Abstract

Glioblastoma multiforme and anaplastic astrocytomas are the most common type of primary brain tumors in adults. Tumor recurrence (96% cases), adjacent to resection margin after surgical resection, is seen calling out for adjuvant therapy. Due to the presence of blood–brain barrier, the current chemotherapeutics are unable to reach the brain tumor. Noscapine, an antitussive pediatric preparation, at higher concentration induces apoptosis and metaphase arrest in dividing cells with minimal or less toxicity in primary and secondary brain tumor. Nanoparticulate-based drug delivery systems have opened new avenues for the treatment of gliomas and other types of brain tumors. Due to small size, nanometric material causes better permeability of therapeutic agents into cells compared to conventional therapy. Nanoparticulate drug delivery systems that are currently under investigation for treatment and diagnosis of primary brain tumor include liposomes, polymeric nanoparticles, quantum dots, and polymeric micelles.

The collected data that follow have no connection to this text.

(** * FormWeaver: batch synthesis, archive naming and sheet decoding

    A shallow embedding of the data path of FormWeaver:

    - [lib/excel-parser.ts]   ([parseExcelFile], [validateExcelFile])
    - [lib/pdf-generator.ts]  ([getFontBytes], [hexToRgb], [generatePDFs])
    - [lib/zip-archiver.ts]   ([createZipArchive])
    - [components/steps/Step3Generate.tsx] ([handleGenerate] and the
      completion panel)
    - [components/steps/Step2Editor.tsx] ([changePage], [resizeAndDraw],
      [addFieldToCanvas], [handleNext])
    - [app/page.tsx] (the step handlers of [Home])

    Modelling conventions.

    - JavaScript numbers are modelled by exact rationals ([Q]); rounding of
      IEEE doubles, infinities and NaN are not modelled.  Page numbers are
      integers ([Z]), as the editor produces them.
    - The collaborators (pdf-lib, fetch, the font engine, JSZip) are
      gathered in a record [Env] of total functions; an exception thrown by
      a collaborator is the result [None].
    - Mutable objects ([fontCache], [loadedFonts], the document instance) are
      threaded explicitly through the functions that mutate them.
    - A row object is a plain object: reading a property that it does not
      own reaches [Object.prototype], assigning to [__proto__] stores
      nothing, and its properties are listed with the array indices first.
      The literal [fontPaths] is read by family names that the editor
      makes ([Inter] and the like), for which only its own properties
      count.
    - [templateFile] is modelled by the bytes that [arrayBuffer()] gives.
    - Console output is not modelled. *)

From Stdlib Require Import List String Ascii Bool Arith ZArith NArith QArith Lia.
From Stdlib Require Import Qround Qabs Lqa.
From Stdlib Require Import Decimal DecimalString DecimalNat DecimalN.
From Stdlib Require Import Sorted Permutation.
Import ListNotations.

Local Open Scope string_scope.
Local Open Scope list_scope.

(** ** JavaScript values held by sheet cells and row objects *)

Inductive JsVal : Type :=
| JUndefined
| JNull
| JBool (b : bool)
| JNum (q : Q)
| JStr (s : string).

(** ToBoolean. *)
Definition truthy (v : JsVal) : bool :=
  match v with
  | JUndefined | JNull => false
  | JBool b => b
  | JNum q => negb (Qeq_bool q 0)
  | JStr s => negb (String.eqb s "")
  end.

(** [a || b]. *)
Definition jsOr (a b : JsVal) : JsVal := if truthy a then a else b.

(** Strict inequality [v !== ''] against the empty string. *)
Definition notEmptyStr (v : JsVal) : bool :=
  match v with
  | JStr s => negb (String.eqb s "")
  | _ => true
  end.

(** Byte buffers ([ArrayBuffer], [Uint8Array]). *)
Definition Bytes : Type := list Byte.byte.

(** String-keyed tables: a [Map], the file table of an archive, a literal
    read by name.  Assignment to an existing key keeps its position, a new
    key is appended.  (Row objects, which have a prototype and can have
    array indices as names, are assigned to with [rowSet] and read with
    [rowGet] below.) *)
Section Obj.
Context {V : Type}.

Definition Obj : Type := list (string * V).

Fixpoint objGet (o : Obj) (k : string) : option V :=
  match o with
  | [] => None
  | (k', v) :: o' => if String.eqb k' k then Some v else objGet o' k
  end.

Fixpoint objSet (o : Obj) (k : string) (v : V) : Obj :=
  match o with
  | [] => [(k, v)]
  | (k', v') :: o' =>
      if String.eqb k' k then (k', v) :: o' else (k', v') :: objSet o' k v
  end.

Definition objValues (o : Obj) : list V := map snd o.
Definition objKeys (o : Obj) : list string := map fst o.
End Obj.
Arguments Obj : clear implicits.

(** ** [hexToRgb] (pdf-generator.ts) *)

Module Color.

Record Rgb : Type := mkRgb { r : Q; g : Q; b : Q }.

Definition black : Rgb := mkRgb 0 0 0.

(** The class [[a-f\d]] under the [i] flag, by character code. *)
Definition isHexDigit (c : ascii) : bool :=
  let n := nat_of_ascii c in
  (((48 <=? n) && (n <=? 57)) || ((97 <=? n) && (n <=? 102))
   || ((65 <=? n) && (n <=? 70)))%nat.

(** A capture group [([a-f\d]{2})]. *)
Definition Group : Type := (ascii * ascii)%type.

(** [([a-f\d]{2})([a-f\d]{2})([a-f\d]{2})$] at the current position. *)
Definition matchGroups (s : string) : option (Group * Group * Group) :=
  match s with
  | String c1 (String c2 (String c3 (String c4 (String c5 (String c6 EmptyString))))) =>
      if forallb isHexDigit [c1; c2; c3; c4; c5; c6]
      then Some ((c1, c2), (c3, c4), (c5, c6))
      else None
  | _ => None
  end.

(** [/^#?([a-f\d]{2})([a-f\d]{2})([a-f\d]{2})$/i.exec(hex)]: the optional
    [#] is tried first, then the match without it. *)
Definition hexRe_exec (hex : string) : option (Group * Group * Group) :=
  match hex with
  | String "#" rest =>
      match matchGroups rest with
      | Some gs => Some gs
      | None => matchGroups hex
      end
  | _ => matchGroups hex
  end.

(** Value of one hexadecimal digit; the last branch is not reached on a
    captured group (see [hexRe_exec_groups]). *)
Definition hexVal (c : ascii) : Z :=
  let n := Z.of_nat (nat_of_ascii c) in
  if ((48 <=? n) && (n <=? 57))%Z then (n - 48)%Z
  else if ((97 <=? n) && (n <=? 102))%Z then (n - 87)%Z
  else if ((65 <=? n) && (n <=? 70))%Z then (n - 55)%Z
  else 0%Z.

(** [parseInt(group, 16)]. *)
Definition parseInt16 (p : Group) : Z := (16 * hexVal (fst p) + hexVal (snd p))%Z.

Definition hexToRgb (hex : option string) : Rgb :=
  let hex := match hex with Some h => h | None => "#000000" end in
  match hexRe_exec hex with
  | Some (g1, g2, g3) =>
      mkRgb (inject_Z (parseInt16 g1) / 255)
            (inject_Z (parseInt16 g2) / 255)
            (inject_Z (parseInt16 g3) / 255)
  | None => mkRgb 0 0 0
  end%Q.
(** * capsule8 sensor: syscall and network event sources

    A shallow embedding of the probe-registration and sample-decoding layer
    of the sensor package (the syscall event source and the network event
    source), followed by the properties established about it.

    The first half of the file holds the model, the second half the
    theorems.  Registration code runs in a small state-and-abort monad over
    the sensor, the package-level variables and the subscription that is the
    receiver of the call; decoding code is pure and returns the list of
    events handed to [DispatchEvent]. *)

From Stdlib Require Import ZArith String List Bool Lia.
From stdpp Require Import base gmap strings list.

Local Open Scope Z_scope.

(* ================================================================= *)
(** ** Machine integers *)

(** Go's [int64]: two's complement, additions wrap around. *)
Definition int64_min : Z := - 2 ^ 63.
Definition int64_max : Z := 2 ^ 63 - 1.

Definition in_int64 (z : Z) : Prop := int64_min <= z <= int64_max.

Definition wrap_int64 (z : Z) : Z := (z + 2 ^ 63) mod 2 ^ 64 - 2 ^ 63.
(** X19.  The best fit of two batches of results, one after the other, is
    the best fit of the first batch unless the best fit of the second has
    a strictly greater percentage: on equal percentages the earlier batch
    wins. *)
Theorem best_fit_of_two_batches (results1 results2 : list MatchResult) :
  best_fit (results1 ++ results2) =
  match best_fit results1, best_fit results2 with
  | Some best1, Some best2 =>
      Some (if Qltb (skills_match_percentage best1) (skills_match_percentage best2)
            then best2 else best1)
  | Some best1, None => Some best1
  | None, best2 => best2
  end.
Proof.
  unfold best_fit, py_max.
  destruct results1 as [|x l1]; [simpl; now destruct results2 |].
  change ((x :: l1) ++ results2) with (x :: (l1 ++ results2)). cbv beta iota.
  rewrite max_from_app.
  destruct results2 as [|y l2]; [reflexivity |].
  now rewrite max_from_cons.
Qed.

End SelectorProperties.

(** ** The application *)

Module ReaderFacts.
Import Text Re Spec LoopFacts ParserFacts MatcherFacts.

(** What [read_file_content] returns, whichever way the decoding goes. *)
Lemma read_file_content_value (decode_utf8 : list Byte.byte -> option string)
  (file : upload) (shown : list string) :
  read_file_content decode_utf8 file shown =
  (Some (default EmptyString (decode_utf8 (skipn (position file) (content file)))),
   {| content := content file;
      position := Nat.max (position file) (length (content file)) |},
   shown).
Proof.
  unfold read_file_content, read, decode_latin1.
  destruct (decode_utf8 _) as [text|]; [reflexivity |].
  cbn [content position default].
  rewrite (skipn_all2 (n := Nat.max (position file) (length (content file)))) by lia.
  replace (Nat.max (Nat.max (position file) (length (content file)))
                   (length (content file)))
    with (Nat.max (position file) (length (content file))) by lia.
  reflexivity.
Qed.

Lemma read_all_value (decode_utf8 : list Byte.byte -> option string)
  (job_files : list upload) (shown : list string) :
  read_all decode_utf8 job_files shown =
  (map (fun file =>
          Some (default EmptyString
                  (decode_utf8 (skipn (position file) (content file))))) job_files,
   shown).
Proof.
  induction job_files as [|file job_files IH]; [reflexivity |].
  simpl. rewrite read_file_content_value, IH. reflexivity.
Qed.

Lemma read_all_decoded (decode_utf8 : list Byte.byte -> option string)
  (job_files : list upload) (shown : list string) (texts : list string) :
  map (fun file => decode_utf8 (skipn (position file) (content file))) job_files
    = map Some texts ->
  read_all decode_utf8 job_files shown = (map Some texts, shown).
Proof.
  intros H. rewrite read_all_value. f_equal.
  revert texts H. induction job_files as [|file job_files IH]; intros [|t texts] H;
    try discriminate H; [reflexivity |].
  simpl in H. injection H as Ht H. simpl. rewrite Ht, (IH texts H). reflexivity.
Qed.

Lemma plain_records_well_formed (texts : list string) :
  Forall well_formed (map plain_record texts).
Proof.
  apply Forall_map, Forall_forall. intros t _. apply findall2_numbers.
Qed.

(** The result of an empty posting. *)
Lemma match_empty_posting (resume : ResumeFacts) :
  match_job resume (plain_record EmptyString) =
  Ok {| r_job_title := JString "N/A";
        job_description := EmptyString;
        skills_match_percentage := 0;
        experience_match := Float.ge_int (total_experience resume) 0;
        education_match := false;
        total_experience_required := 0 |}.
Proof.
  assert (E : plain_record EmptyString =
              {| description := EmptyString; requirements := [];
                 experience_required := []; education_required := [];
                 job_title := JString "N/A" |}) by (vm_compute; reflexivity).
  rewrite E. reflexivity.
Qed.

Lemma max_from_same {A : Type} (key : A -> Q) (x : A) (n : nat) :
  max_from key x (repeat x n) = x.
Proof.
  induction n as [|n IH]; [reflexivity |]. simpl.
  replace (Qltb (key x) (key x)) with false; [exact IH |].
  symmetry. unfold Qltb. apply negb_false_iff, Qle_bool_iff, Qle_refl.
Qed.

Lemma Forall_repeat_same {A : Type} (P : A -> Prop) (x : A) (n : nat) :
  P x -> Forall P (repeat x n).
Proof.
  intros H. induction n; simpl; constructor; assumption.
Qed.

Lemma parse_with_dot_json (depth : nat) (texts : list string) :
  Exists (fun t => endswith t ".json" = true) texts ->
  exists e,
    parse_job_descriptions (Decoder.loads depth) (map Some texts) = Raise e
    /\ e ∈ [JSONDecodeError; ValueError; RecursionError].
Proof.
  unfold parse_job_descriptions.
  induction texts as [|t texts IH]; intros H; [inversion H |].
  cbn [map for_each]. destruct (endswith t ".json") eqn:E.
  - destruct (parse_job_dot_json depth t E) as (e & -> & Hin). now exists e.
  - rewrite (parse_job_plain _ _ E). cbn [bind].
    inversion H as [? ? Ht|? ? Hl]; subst; [congruence |].
    destruct (IH Hl) as (e & -> & Hin). now exists e.
Qed.

Lemma plain_records_readable (texts : list string) :
  Forall (fun t => readable (plain_record t)) texts ->
  Forall readable (map plain_record texts).
Proof. intros H. now apply Forall_map. Qed.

Nanoparticles may offer an improvement to nose-to-brain drug delivery since they are able to protect the encapsulated drug from biological and/or chemical degradation and extracellular transport by P-gp efflux proteins. This would increase central nervous system availability of the drug. To achieve the ultimate clinical translation of noscapine nanoparticles delivery system, a great deal of effort through interdisciplinary collaborations will be required to optimize dose, the design of nanocarrier, to improve the bioavailability at target site with minimal toxicity, in vivo pharmacokinetics, and targeting efficacy through intranasal route.